R. L. Stevenson con un jefe samoano (detalle) – Private Collection / © Look and Learn / Elgar Collection / Bridgeman Images
Por David Hidalgo Ramos
El culo inquieto de un maestro de la literatura.
Irse de viaje es a veces engorroso, mucho más llevadero si se hace con el compañero idóneo. En esta ocasión proponemos un viaje acompañado de uno de los mejores y más aventureros trotamundos de finales del siglo XIX, para muchos el compañero perfecto. Robert Louis Stevenson (Edimburgo, Escocia, 1850) es descrito como el narrador incansable, prolífico donde los haya, que siempre adoró los viajes por encima de todo, y no sólo a través de los libros.
Desde pequeño se encandiló con las novelas de Daniel Defoe y su Robinson Crusoe lo eclipsó. Quería conocer mundo y se dispuso a ello, pero su débil salud por un problema respiratorio heredado de su madre, parecía una traba. Así es como convirtió su enfermedad en la excusa perfecta: se agarró al clavo ardiendo que le aconsejaban los médicos, climas diferentes podían ayudarle en su problema. Fue la excusa perfecta para embarcarse en un viaje por el Midi francés (la parte más sureña del país vecino, lleno de valles, montañas y desfiladeros). Se encaramó a una borrica a la que apodó cariñosamente Modestina y se echó al camino, ansioso por descubrir nuevos parajes y gentes. Así es como nació uno de sus primeros libros, Viaje con una burra por los montes de Cévennes, uno de esos libros de viajes que consiguen que el lector llegue a oler el paisaje.

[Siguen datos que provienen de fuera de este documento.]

Lemma republish_no_orphans cs es st (w : W) :
  Key <$> es = (fun c => "/records/" +:+ c) <$> cs -> Forall (fun c => good_elem c = true) cs ->
  Forall (fun c => is_ok (pulls c) = true) cs ->
  routeRemote.orphanedCIDs (for_acc (routeRemote.republish_record me) st (ok_entry <$> es) w).1
  = routeRemote.orphanedCIDs st.
Proof.
  revert cs st w. induction es as [|e es IH]; intros [|c cs] st w Hes Hcs Hps; try done.
  rewrite !fmap_cons in Hes. injection Hes as Hk Hes. apply Forall_cons in Hcs as [Hc Hcs].
  apply Forall_cons in Hps as [Hp Hps]. rewrite fmap_cons. cbn [for_acc]. unfold bind at 1.
  destruct (routeRemote.republish_record me st (ok_entry e) w) as [st1 w1] eqn:E.
  rewrite (IH cs) by done. revert E. unfold routeRemote.republish_record. simpl.
  rewrite Hk, path_Base_record by done. rewrite decide_False by (intros ->; done).
  unfold try_bind, bind, on_store. rewrite <- (store_fixed (w_store w) c) in Hp.
  destruct (store_Pull _ (w_store w)) as [[r|e'] t']; [|done]. intros Hf.
  rewrite <- (republish_label_orphans c (getLabels (Some r)) st
    {| w_ds := w_ds w; w_net := w_net w; w_store := t'; w_tick := w_tick w |}). by rewrite Hf.
Qed.

Lemma node_republish s (w : W) : node_rep s w -> node_op_ok (nd_published s) NodeRepublish ->
  node_rep s (run_node clock me has_remote NodeRepublish w).2.
Proof.
  intros Hrep Hok. pose proof (ticks_node NodeRepublish w) as Ht.
  assert (Hsame : same_ds w (run_node clock me has_remote NodeRepublish w).2).
  { simpl. unfold routeRemote.republishLocalLabels.
    destruct (record_index me _ _ (node_local _ _ Hrep)) as (es & cs & Hq & Hkeys & _ & Hcs & Hgood).
    rewrite (bind_run _ _ _ (Ok (ok_entry <$> es)) w) by (unfold read_ds; by rewrite Hq).
    set (st0 := {| routeRemote.republishedCount := 0; routeRemote.errorCount := 0;
                   routeRemote.orphanedCIDs := [] |}).
    assert (Ha : along same_ds (for_acc (routeRemote.republish_record (D := D) me) st0 (ok_entry <$> es))).
    { along; unfold routeRemote.republish_record, routeRemote.republish_label; along. }
    specialize (Ha w). pose proof (republish_no_orphans cs es st0 w Hkeys Hgood) as Ho.
    unfold bind at 1. destruct (for_acc _ st0 _ w) as [st w1]. simpl in Ha, Ho.
    rewrite Ho; [done|]. apply Forall_forall. intros c Hc. by apply Hok, Hcs. }
  destruct Hrep as [Hl Hr Hk Hcl]. unfold same_ds in Hsame. split; rewrite ?Hsame; [done| |done|done].
  intros k Hrk. specialize (Hr k Hrk). destruct (view (w_ds w) !! k); [|done].
  destruct Hr as (md & ? & ? & ? & ? & ?). exists md. apply clock_up in Ht. repeat split; try done; lia.
Qed.

(** *** Sequences of operations *)

Lemma node_step s (w : W) x : node_rep s w -> node_op_ok (nd_published s) x ->
  let w' := (run_node clock me has_remote x w).2 in
  exists s', nd_published s' = published_after (nd_published s) x
    /\ announced_after (clock (w_tick w)) (clock (w_tick w')) x (nd_announced s) (nd_announced s')
    /\ node_rep s' w'.
Proof.
  intros Hrep Hok w'. destruct x as [c r|c r|notif| |].
  - eexists. split; [|split; [|by apply (node_publish s w c r)]]; done.
  - eexists. split; [|split; [|by apply (node_unpublish s w c r)]]; done.
  - destruct (node_notify s w notif Hrep Hok) as (A & HA & Hr).
    by exists {| nd_published := nd_published s; nd_announced := A |}.
  - destruct (node_cleanup s w Hrep) as (A & HA & Hr).
    by exists {| nd_published := nd_published s; nd_announced := A |}.
  - exists s. split; [done|]. split; [done|]. by apply node_republish.
Qed.

Lemma run_nodes_app xs ys (w : W) :
  run_nodes clock me has_remote (xs ++ ys) w = run_nodes clock me has_remote ys (run_nodes clock me has_remote xs w).
Proof. apply foldl_app. Qed.

Lemma node_ops_ok_app P xs ys :
  node_ops_ok P (xs ++ ys) <-> node_ops_ok P xs /\ node_ops_ok (foldl published_after P xs) ys.
Proof. revert P. induction xs as [|x xs IH]; intros P; simpl; [naive_solver|]. rewrite IH. naive_solver. Qed.

Lemma nodes_run xs s (w : W) : node_rep s w -> node_ops_ok (nd_published s) xs ->
  let w' := run_nodes clock me has_remote xs w in
  exists s', node_trace (clock (w_tick w)) xs s (clock (w_tick w')) s' /\ node_rep s' w'
    /\ nd_published s' = foldl published_after (nd_published s) xs.
Proof.
  revert s w. induction xs as [|x xs IH]; intros s w Hrep Hok; simpl.
  { exists s. split; [constructor|done]. }
  destruct Hok as [Hx Hok]. destruct (node_step s w x Hrep Hx) as (s1 & HP & HA & Hrep1).
  rewrite <- HP in Hok. destruct (IH s1 _ Hrep1 Hok) as (s' & Htr & Hrep' & HP').
  exists s'. split; [|split; [done|by rewrite HP', HP]].
  econstructor; [|done|done|exact Htr]. apply clock_up, ticks_node.
Qed.


Lemma in_view s (w : W) k : node_rep s w -> remote_key k = true ->
  is_Some (view (w_ds w) !! k) <-> is_Some (nd_announced s !! k).
Proof.
  intros Hrep Hk. pose proof (node_remote _ _ Hrep k Hk) as Hr.
  destruct (view (w_ds w) !! k); [destruct Hr as (md & _ & -> & _)|rewrite Hr]; naive_solver.
Qed.


End node.

(** ** An example *)

Module DemoNode.
Import MapDatastore DemoCore DemoLocal DemoRemote.

(** A record is published, a label of another peer arrives, both tasks run, and
    the record is unpublished. *)
Definition day : list node_op :=
  [NodePublish "bc2" (demo_record "nlp/qa"); NodeNotify demo_notif; NodeCleanup; NodeRepublish;
   NodeUnpublish "bc2" (demo_record "nlp/qa")].

Definition empty_world : World (gmap string string) Net unit :=
  {| w_ds := ∅; w_net := []; w_store := tt; w_tick := 0 |}.
Definition empty_node : Node := {| nd_published := ∅; nd_announced := ∅ |}.

Lemma clock_pos i : (0 < clock i)%Z.
Proof. unfold clock. lia. Qed.

Lemma empty_node_rep : node_rep (text_ok := fun _ => True) (view := view) clock "me" empty_node empty_world.
Proof.
  split; simpl; [by apply rep_empty|done| |].
  - intros k [md Hk]. by rewrite lookup_empty in Hk.
  - intros k [v Hv]. by vm_compute in Hv.
Qed.

Lemma day_ok : node_ops_ok (text_ok := fun _ => True) "me" (demo_pulls true) (nd_published empty_node) day.
Proof.
  repeat split; try done.
  - by apply demo_labels_ok.
  - intros l. by apply demo_bound.
  - intros _. exists "/skills/nlp/qa", "c9", "peer9". repeat split; try reflexivity; discriminate.
Qed.



End DemoNode.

Tras muchos ires y venires, terminó encontrando el amor en la estadounidense Fanny Van de Grift, una auténtica muchacha del Lejano Oeste, que le habló de California y los interminables caminos que recorrían Estados Unidos de punta a punta, un país demasiado grande para que Stevenson siquiera lo imaginase. Y allí que se armó de valor para acompañar a su enamorada de vuelta a su país para formalizar su divorcio y poder casarse con ella. Pero aquel viaje casi acaba con él, el aire seco del centro del país americano era horrible para su enfermedad y lo dejo postrado en cama durante meses. Fue entre delirios de fiebre y pesadillas que vislumbró el germen de El extraño caso del Dr Jekyll y Mr Hyde, una de sus novelas más conocidas y con la que introdujo las primeras teorías del psicoanálisis que vendrían mucho después.

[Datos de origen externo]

#[export] Instance files : HostFiles Machine := {|
  hf_ReadFile p m := match m_files m !! p with Some b => Ok b | None => Err (Plain "no such file") end;
  hf_WriteFile p b _ m := (Ok tt, {| m_files := <[p := b]> (m_files m); m_open := m_open m; m_peers := m_peers m;
    m_keys := m_keys m |});
  hf_MkdirAll _ _ m := (Ok tt, m);
  hf_UserHomeDir _ := Ok "/root" |}.

(** Peers that answer.  Datastores are numbered like hosts and DHTs. *)
Definition answering : gset string := {["p1"; "p3"]}.

#[export] Instance p2p_lib : P2pLib Machine positive := {|
  Host := positive * string; Dht := positive; PM := unit; RpcServer := unit; RpcClient := unit;
  libp2p_New addr key m := match key with
    | Some k => if decide (addr = "taken") then (Err (Plain "address already in use"), m)
                else (Ok (fresh_fd (m_open m), unary k), set_open ({[fresh_fd (m_open m)]} ∪ m_open m) m)
    | None => (Err (Plain "no key"), m)
    end;
  host_ID h := h.2; host_Addrs _ := ["/ip4/127.0.0.1"];
  host_Close h m := (tt, set_open (m_open m ∖ {[h.1]}) m);
  host_Connect _ _ m := (Ok tt, m);
  Peerstore_AddAddr _ _ _ m := (tt, m);
  dht_New _ _ m := (Ok (fresh_fd (m_open m)), set_open ({[fresh_fd (m_open m)]} ∪ m_open m) m);
  dht_Bootstrap _ m := (Ok tt, m);
  dht_Close d m := (tt, set_open (m_open m ∖ {[d]}) m);
  RefreshRoutingTable _ m := (tt, m);
  peer_AddrInfoFromString s := if decide (s = "") then Err (Plain "empty") else Ok {| Peer_ID := s; Peer_Addrs := [s] |};
  duitls_Advertise _ _ m := (tt, m);
  duitls_FindPeers _ _ m := (Ok ((fun id => {| Peer_ID := id; Peer_Addrs := [] |}) <$> ["p1"; "kk"; "p2"; "p3"]), m);
  Connected _ p m := bool_decide (p ∈ m_peers m);
  DialPeer _ p m := if decide (p ∈ answering) then (Ok tt, {| m_files := m_files m; m_open := m_open m;
      m_peers := {[p]} ∪ m_peers m; m_keys := m_keys m |}) else (Err (Plain "timeout"), m);
  providers_NewProviderManager _ _ m := (Ok tt, m);
  gorpc_NewServer _ _ m := (tt, m); gorpc_Register _ m := (Ok tt, m); gorpc_NewClientWithServer _ _ _ := tt;
  badger_NewDatastore _ m := (Ok (fresh_fd (m_open m)), set_open ({[fresh_fd (m_open m)]} ∪ m_open m) m);
  NewMapDatastore := 1%positive |}.

Definition host_number : Host (N := Machine) (D := positive) -> positive := fst.
Definition dht_number : Dht (N := Machine) (D := positive) -> positive := fun d => d.

#[export] Instance p2p_lib_spec : P2pSpec Machine positive m_open host_number dht_number.
Proof.
  split; try done.
  - intros addr [k|] m; simpl; [|done]. case_decide; [done|]. split; [apply fresh_fd_not_in|]. split; [done|]. by exists k.
  - intros h opts m. simpl. split; [apply fresh_fd_not_in|done].
Qed.

#[export] Instance p2p_discovery : DiscoverySpec Machine positive m_peers answering.
Proof. split; [done| |done]. intros h p m. simpl. by case_decide. Qed.

Definition cfg (keyPath : string) : RoutingConfig := {|
  Cfg_ListenAddress := "/ip4/0.0.0.0/tcp/8999"; Cfg_BootstrapPeers := []; Cfg_KeyPath := keyPath;
  Cfg_DatastoreDir := ""; Cfg_RefreshInterval := 0%Z |}.

Definition machine : Machine := {| m_files := {["id.key" := "kk"]}; m_open := {[5%positive]}; m_peers := {["p3"]}; m_keys := 7 |}.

Junto a su hijastro Lloyd, fruto del anterior matrimonio de Fanny, Stevenson comenzó a dibujar mapas de piratas e imaginar hombres con patas de palo y loros al hombro, engaños, traición, aventuras, Caribe… La isla del tesoro se convirtió en un éxito inmediato según la publicaba por entregas en una revista infantil firmando como el Capitán George North.

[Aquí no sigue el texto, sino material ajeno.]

Lemma removeFromCache_run c (s : Store) :
  good_elem c = true ->
  exists d', cachedStore.removeFromCache c s
    = (tt, {| cachedStore.source := cachedStore.source s; cachedStore.cache := d' |})
    /\ view d' = delete (mkey c) (delete (rkey c) (view (cachedStore.cache s))).
Proof.
  intros Hc. unfold cachedStore.removeFromCache, bind, cachedStore.on_cache.
  rewrite record_key_eq, meta_key_eq by done.
  destruct (ds_Delete_spec (cachedStore.cache s) (rkey c)) as [_ Hv1].
  destruct (ds_Delete (rkey c) (cachedStore.cache s)) as [y d1]. simpl in *.
  destruct (ds_Delete_spec d1 (mkey c)) as [_ Hv2].
  destruct (ds_Delete (mkey c) d1) as [z d2]. simpl in *.
  exists d2. split; [done|]. by rewrite Hv2, Hv1.
Qed.

Lemma Delete_step c (s : Store) :
  known_cid c -> inv (cachedStore.source s) ->
  coherent (view (cachedStore.cache s)) (obs (cachedStore.source s)) ->
  exists x s', cachedStore.Delete (Some {| ref_Cid := c |}) s = (x, s')
    /\ allowed (OpDelete c) (ResDelete x) (obs (cachedStore.source s)) (obs (cachedStore.source s'))
    /\ inv (cachedStore.source s')
    /\ coherent (view (cachedStore.cache s')) (obs (cachedStore.source s')).
Proof.
  intros Hc Hinv [Hcr Hcm]. unfold cachedStore.Delete. simpl (ref_GetCid _).
  destruct (removeFromCache_run c s (known_cid_good c Hc)) as (d' & Hrun & Hv). rewrite (bind_run _ _ _ _ _ Hrun).
  unfold cachedStore.on_source. simpl.
  destruct (store_Delete (Some {| ref_Cid := c |}) (cachedStore.source s)) as [x t'] eqn:Hp.
  assert (Hal : allowed (OpDelete c) (ResDelete x) (obs (cachedStore.source s)) (obs t') /\ inv t').
  { apply (run_source (OpDelete c) s t' (ResDelete x)); [done|done|]. unfold run_op, bind, ret. by rewrite Hp. }
  destruct Hal as [Hal Hinv'].
  exists x, {| cachedStore.source := t'; cachedStore.cache := d' |}. split; [done|]. split; [done|].
  split; [done|].
  simpl. rewrite Hv.
  assert (Hother : forall c', c' <> c -> (obs t').1 !! c' = (obs (cachedStore.source s)).1 !! c'
    /\ (obs t').2 !! c' = (obs (cachedStore.source s)).2 !! c').
  { intros c' Hne. destruct x as [[]|e]; simpl in Hal; [|by apply (proj1 Hal)].
    rewrite Hal. simpl. by rewrite !lookup_delete_ne. }
  split; intros c' v (b & Hl & Hu).
  - apply lookup_delete_Some in Hl as [_ [Hne Hl]%lookup_delete_Some].
    rewrite (proj1 (Hother c' ltac:(congruence))). apply Hcr. by exists b.
  - apply lookup_delete_Some in Hl as [Hne [_ Hl]%lookup_delete_Some].
    rewrite (proj2 (Hother c' ltac:(congruence))). apply Hcm. by exists b.
Qed.

(** A sequence of operations, and a sequence of answers and changes that a store
    may show. *)
Fixpoint run_ops {S} `{StoreAPI S} (ops : list store_op) (s : S) : list store_res * S :=
  match ops with
  | [] => ([], s)
  | op :: ops => let '(x, s) := run_op op s in let '(xs, s) := run_ops ops s in (x :: xs, s)
  end.

Fixpoint allowed_run (ops : list store_op) (xs : list store_res) (a a' : Observable) : Prop :=
  match ops, xs with
  | [], [] => a' = a
  | op :: ops, x :: xs => exists a1, allowed op x a a1 /\ allowed_run ops xs a1 a'
  | _, _ => False
  end.

Lemma cached_step op (s : Store) :
  op_ok known_cid record_ok op -> inv (cachedStore.source s) -> coherent (view (cachedStore.cache s)) (obs (cachedStore.source s)) ->
  exists x s', run_op op s = (x, s')
    /\ allowed op x (obs (cachedStore.source s)) (obs (cachedStore.source s'))
    /\ inv (cachedStore.source s')
    /\ coherent (view (cachedStore.cache s')) (obs (cachedStore.source s')).
Proof.
  intros Hop Hinv Hcoh. destruct op as [r|c|c|c]; simpl in Hop.
  - destruct (Push_step r s Hop Hinv Hcoh) as (x & s' & Hrun & Ha & Hc).
    exists (ResPush x), s'. split; [|done]. unfold run_op. by rewrite (bind_run _ _ _ _ _ Hrun).
  - destruct (Pull_step c s Hop Hinv Hcoh) as (x & s' & Hrun & Ha & Ho & Hi & Hc).
    exists (ResPull x), s'. rewrite Ho. split; [|done]. unfold run_op. by rewrite (bind_run _ _ _ _ _ Hrun).
  - destruct (Lookup_step c s Hop Hinv Hcoh) as (x & s' & Hrun & Ha & Ho & Hi & Hc).
    exists (ResLookup x), s'. rewrite Ho. split; [|done]. unfold run_op. by rewrite (bind_run _ _ _ _ _ Hrun).
  - destruct (Delete_step c s Hop Hinv Hcoh) as (x & s' & Hrun & Ha & Hc).
    exists (ResDelete x), s'. split; [|done]. unfold run_op. by rewrite (bind_run _ _ _ _ _ Hrun).
Qed.

(** C2. The cache is transparent.  From a cache that agrees with its source (an
    empty one, for instance), every sequence of pushes, pulls, lookups and
    deletes on the cached store is answered as the source alone may answer it:
    a pull returns the record the source holds and fails when it holds none,
    whatever was cached, and the cache still agrees with the source at the end. *)
Theorem cached_store_refines_source ops (s : Store) :
  Forall (op_ok known_cid record_ok) ops -> inv (cachedStore.source s) ->
  coherent (view (cachedStore.cache s)) (obs (cachedStore.source s)) ->
  let '(xs, s') := run_ops ops s in
  allowed_run ops xs (obs (cachedStore.source s)) (obs (cachedStore.source s'))
  /\ coherent (view (cachedStore.cache s')) (obs (cachedStore.source s')).
Proof.
  intros Hops. revert s. induction ops as [|op ops IH]; intros s Hinv Hcoh; [done|].
  apply Forall_cons in Hops as [Hop Hops]. simpl.
  destruct (cached_step op s Hop Hinv Hcoh) as (x & s1 & -> & Ha & Hi1 & Hc1).
  specialize (IH Hops s1 Hi1 Hc1). destruct (run_ops ops s1) as [xs s2].
  destruct IH as [Hr Hc2]. split; [|done]. eauto.
Qed.

(** So a cached store is a record store again, for any client. *)
#[export] Instance cached_spec :
  StoreSpec Store
    (fun s => inv (cachedStore.source s)
      /\ coherent (view (cachedStore.cache s)) (obs (cachedStore.source s)))
    (fun s => obs (cachedStore.source s)) known_cid record_ok meta_ok.
Proof.
  split.
  - intros c. apply known_cid_good.
  - intros s c r [Hi _]. by apply obs_content.
  - intros s c m [Hi _]. by apply obs_metas.
  - intros s op [Hi Hc] Hop. destruct (cached_step op s Hop Hi Hc) as (x & s' & -> & Ha & Hi' & Hc').
    done.
Qed.

(** A delete that runs between the two halves of a pull leaves a stale record.
    When a pull has read the record from the source and a delete of the same
    CID runs before the pull caches what it read, the source no longer has the
    record but the cached store keeps returning it. *)
Theorem pull_delete_race c r (s : Store) :
  known_cid c -> inv (cachedStore.source s) ->
  (obs (cachedStore.source s)).1 !! c = Some r ->
  let '(x, s1) := cachedStore.pull_source (Some {| ref_Cid := c |}) s in
  let '(y, s2) := cachedStore.Delete (Some {| ref_Cid := c |}) s1 in
  let '(_, s3) := cachedStore.pull_finish x s2 in
  y = Ok tt ->
  (obs (cachedStore.source s3)).1 !! c = None
  /\ (cachedStore.Pull (Some {| ref_Cid := c |}) s3).1 = Ok r.
Proof.
  intros Hc Hinv Hr. pose proof (known_cid_good c Hc) as Hg. unfold cachedStore.pull_source, cachedStore.on_source at 1.
  destruct (store_Pull (Some {| ref_Cid := c |}) (cachedStore.source s)) as [x t1] eqn:Hp.
  assert (Hal : (answers x ((obs (cachedStore.source s)).1 !! c)
    /\ obs t1 = obs (cachedStore.source s)) /\ inv t1).
  { apply (run_source (OpPull c) s t1 (ResPull x)); [done|done|]. unfold run_op, bind, ret. by rewrite Hp. }
  destruct Hal as [[Hans Hobs] Hinv1]. rewrite Hr in Hans. simpl in Hans. subst x.
  unfold cachedStore.Delete. simpl (ref_GetCid _).
  destruct (removeFromCache_run c {| cachedStore.source := t1; cachedStore.cache := cachedStore.cache s |} (known_cid_good c Hc))
    as (d1 & Hrun & _). rewrite (bind_run _ _ _ _ _ Hrun). unfold cachedStore.on_source. simpl.
  destruct (store_Delete (Some {| ref_Cid := c |}) t1) as [y t2] eqn:Hdel.
  destruct (obs_content _ _ _ Hinv Hr) as (Hcid & _ & Hok).
  destruct (proto_roundtrip r Hok) as (b & Hm & Hb).
  unfold bind, cachedStore.cacheRecord. rewrite Hcid, Hm, decide_False by (intros Heq; by rewrite Heq in Hg).
  rewrite record_key_eq by done. unfold cachedStore.on_cache. simpl.
  destruct (ds_Put_spec d1 (rkey c) b) as [_ Hv]. destruct (ds_Put (rkey c) b d1) as [z d2]. simpl in Hv.
  intros ->. split.
  - pose proof (run_source (OpDelete c) {| cachedStore.source := t1; cachedStore.cache := d1 |} t2
      (ResDelete (Ok tt)) Hinv1 Hc) as Ha. unfold run_op, bind, ret in Ha. simpl in Ha.
    rewrite Hdel in Ha. destruct (Ha eq_refl) as [Hobs2 _]. simpl in *. rewrite Hobs2. apply lookup_delete_eq.
  - unfold cachedStore.Pull, bind, cachedStore.read_cache. simpl.
    rewrite (proj2 (getRecord_Ok c d2 r Hg)); [done|]. exists b. by rewrite Hv, lookup_insert_eq.
Qed.

End refinement.

(** ** An executable instance: a source that holds at most one record *)

Module DemoCache.
Import MapDatastore DemoCore DemoLocal.

Definition demo_rec : CoreRecord := {| GetData := Some demo_data |}.
Definition demo_id : string := GetCid (Some demo_rec).

#[local] Instance proto : ProtoCodec CoreRecord := {|
  proto_Marshal _ := Ok "r"; proto_Unmarshal _ := Ok demo_rec |}.

#[local] Instance proto_spec : ProtoCodecSpec CoreRecord (fun r => r = demo_rec).
Proof. split. intros a ->. by exists "r". Qed.

#[local] Instance meta_json : JsonCodec RecordMeta := {|
  json_Marshal _ := Ok ""; json_Unmarshal _ := Err (Plain "no metadata") |}.

#[local] Instance meta_json_spec : JsonCodecSpec RecordMeta (fun _ => False).
Proof. by split. Qed.

(** Whether the record is there. *)
#[local] Instance one : StoreAPI bool := {|
  store_Push _ := fun _ => (Ok {| ref_Cid := demo_id |}, true);
  store_Pull ref := fun t =>
    (if t && bool_decide (ref_GetCid ref = demo_id) then Ok demo_rec
     else Err (Status NotFound "record not found"), t);
  store_Lookup _ := fun t => (Err (Status NotFound "record not found"), t);
  store_Delete ref := fun t => (Ok tt, t && negb (bool_decide (ref_GetCid ref = demo_id)));
|}.

Definition one_obs (t : bool) : Observable :=
  (if t then {[ demo_id := demo_rec ]} else ∅, ∅).

#[local] Instance one_spec :
  StoreSpec bool (fun _ => True) one_obs any_cid (fun r => r = demo_rec) (fun _ => False).
Proof.
  split.
  - done.
  - intros [] c r _ Hc; simpl in Hc; [|done]. apply lookup_singleton_Some in Hc as [<- <-].
    split; [done|]. by split; vm_compute.
  - done.
  - intros t op _ Hop. split; [|done]. destruct op as [r|c|c|c]; simpl in *.
    + subst. split; [done|]. split; [|done]. destruct t; [|by rewrite insert_empty].
      simpl. by rewrite insert_singleton_eq.
    + split; [|done]. destruct t; simpl; [|done]. destruct (decide (c = demo_id)) as [->|Hne].
      * by rewrite bool_decide_true, lookup_singleton_eq.
      * by rewrite bool_decide_false, lookup_singleton_ne by done.
    + done.
    + destruct t; simpl; [|by rewrite !delete_empty]. destruct (decide (c = demo_id)) as [->|Hne].
      * rewrite bool_decide_true by done. simpl. by rewrite delete_singleton_eq, delete_empty.
      * rewrite bool_decide_false by done. simpl. by rewrite delete_singleton_ne, delete_empty by done.
Qed.

Definition demo_store0 : cachedStore.Store (T := bool) (D := gmap string string) :=
  {| cachedStore.source := true; cachedStore.cache := ∅ |}.

Lemma demo_coherent : coherent (view (cachedStore.cache demo_store0)) (one_obs true).
Proof. split; intros c v (b & Hb & _); done. Qed.

Definition demo_ops : list store_op :=
  [OpPush demo_rec; OpPull demo_id; OpDelete demo_id; OpPull demo_id].

Lemma cached_store_refines_source_witness :
  let '(xs, s') := run_ops demo_ops demo_store0 in
  allowed_run demo_ops xs (one_obs true) (one_obs (cachedStore.source s'))
  /\ coherent (view (cachedStore.cache s')) (one_obs (cachedStore.source s')).
Proof.
  apply (cached_store_refines_source demo_ops demo_store0).
  - repeat constructor.
  - exact I.
  - exact demo_coherent.
Defined.

Lemma pull_delete_race_witness :
  let '(x, s1) := cachedStore.pull_source (Some {| ref_Cid := demo_id |}) demo_store0 in
  let '(y, s2) := cachedStore.Delete (Some {| ref_Cid := demo_id |}) s1 in
  let '(_, s3) := cachedStore.pull_finish x s2 in
  y = Ok tt -> (one_obs (cachedStore.source s3)).1 !! demo_id = None
  /\ (cachedStore.Pull (Some {| ref_Cid := demo_id |}) s3).1 = Ok demo_rec.
Proof. apply (pull_delete_race demo_id demo_rec demo_store0); first [exact I | reflexivity]. Defined.

End DemoCache.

Fue su impulsividad para echarse a los viajes lo que le llevó a él y a su familia por los Mares del Sur, conociendo Australia, la Polinesia francesa o Hawái. Una vez en Hawái, asombrado por sus tierras paradisiacas y sus gentes, forjó su amistad con el rey Kalakaua y decidió instalarse por consejo del monarca en la isla de Samoa (entonces llamadas Islas Navegador), las primeras en recibir el Año Nuevo en todo el mundo. Se enamoró de los paisajes de la isla, la acogida que tuvo por parte de la población y su calidad de vida. Construyó entonces su nueva residencia, que llamó Vailima (donde hoy se encuentra el Museo R. L. Stevenson) y se involucró en la política del país defendiendo los derechos de los samoanos, ganándose el apodo Tuisatala (el contador de historias). Falleció allí joven, a los 44 años, debido posiblemente a una hemorragia cerebral, pero los samoanos le rindieron homenaje enterrándolo en un monte sagrado de la isla (que resultó ser un volcán inactivo), como él siempre quiso, encontrando finalmente una tierra a la que llamó hogar.